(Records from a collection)
________________________________________

Lemma runReachableAnalysis_run f filter : wf_cfg f →
  ∃ df, runReachableAnalysis f filter = Ok df ∧
    ∀ i v, i ∈ instructions f →
      (v ∈ read_set df (InOf i) ↔ filter v = true ∧ rtc (next f) i v) ∧
      (v ∈ read_set df (OutOf i) ↔ filter v = true ∧ tc (next f) i v).
Proof.
  intros WF. destruct (reach_result f filter WF) as (df & once & Hrun & Hw).
  exists df. split; [done|]. intros i v Hi.
  destruct (settled_complete f filter WF df once Hw) as [Hci Hco].
  pose proof (wk_good _ _ _ _ _ Hw) as Hg.
  split; split.
- by apply (g_in _ _ _ Hg).
- intros [Hv Hr]. by apply Hci.
- by apply (g_out _ _ _ Hg).
- intros [Hv Hr]. by apply Hco.
Qed.

(** (C10) The reachability analysis terminates within its fuel on every well-formed function
    and is exact: IN[i] is the set of the instructions accepted by the filter that can be
    executed from i on, i included, and OUT[i] the set of those that can be executed
    after i. *)
Theorem runReachableAnalysis_correct f filter : wf_cfg f →
  ∃ df, runReachableAnalysis f filter = Ok df ∧
    ∀ i v, i ∈ instructions f →
      (v ∈ read_set df (InOf i) ↔ filter v = true ∧ rtc (next f) i v) ∧
      (v ∈ read_set df (OutOf i) ↔ filter v = true ∧ tc (next f) i v).
Proof. apply runReachableAnalysis_run. Qed.

(** ** The forward analysis *)

Lemma foldl_snoc_id (l acc : list Ptr) : foldl (λ wl bb, wl ++ [bb]) acc l = acc ++ l.
Proof.
  revert acc. induction l as [|x l IH]; intros acc; simpl; [by rewrite app_nil_r|].
  by rewrite IH, <- (assoc_L (++)).
Qed.

Section forward.
Context (f : CFG) (computeIN : Ptr → Ptr → SetRef → M DataFlowResult unit)
  (computeOUT : Ptr → SetRef → M DataFlowResult unit).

________________________________________

Give every record again, exactly as it reads.

- Answer
Lemma runReachableAnalysis_run f filter : wf_cfg f →
  ∃ df, runReachableAnalysis f filter = Ok df ∧
    ∀ i v, i ∈ instructions f →
      (v ∈ read_set df (InOf i) ↔ filter v = true ∧ rtc (next f) i v) ∧
      (v ∈ read_set df (OutOf i) ↔ filter v = true ∧ tc (next f) i v).
Proof.
  intros WF. destruct (reach_result f filter WF) as (df & once & Hrun & Hw).
  exists df. split; [done|]. intros i v Hi.
  destruct (settled_complete f filter WF df once Hw) as [Hci Hco].
  pose proof (wk_good _ _ _ _ _ Hw) as Hg.
  split; split.
- by apply (g_in _ _ _ Hg).
- intros [Hv Hr]. by apply Hci.
- by apply (g_out _ _ _ Hg).
- intros [Hv Hr]. by apply Hco.
Qed.

(** (C10) The reachability analysis terminates within its fuel on every well-formed function
    and is exact: IN[i] is the set of the instructions accepted by the filter that can be
    executed from i on, i included, and OUT[i] the set of those that can be executed
    after i. *)
Theorem runReachableAnalysis_correct f filter : wf_cfg f →
  ∃ df, runReachableAnalysis f filter = Ok df ∧
    ∀ i v, i ∈ instructions f →
      (v ∈ read_set df (InOf i) ↔ filter v = true ∧ rtc (next f) i v) ∧
      (v ∈ read_set df (OutOf i) ↔ filter v = true ∧ tc (next f) i v).
Proof. apply runReachableAnalysis_run. Qed.

(** ** The forward analysis *)

Lemma foldl_snoc_id (l acc : list Ptr) : foldl (λ wl bb, wl ++ [bb]) acc l = acc ++ l.
Proof.
  revert acc. induction l as [|x l IH]; intros acc; simpl; [by rewrite app_nil_r|].
  by rewrite IH, <- (assoc_L (++)).
Qed.

Section forward.
Context (f : CFG) (computeIN : Ptr → Ptr → SetRef → M DataFlowResult unit)
  (computeOUT : Ptr → SetRef → M DataFlowResult unit).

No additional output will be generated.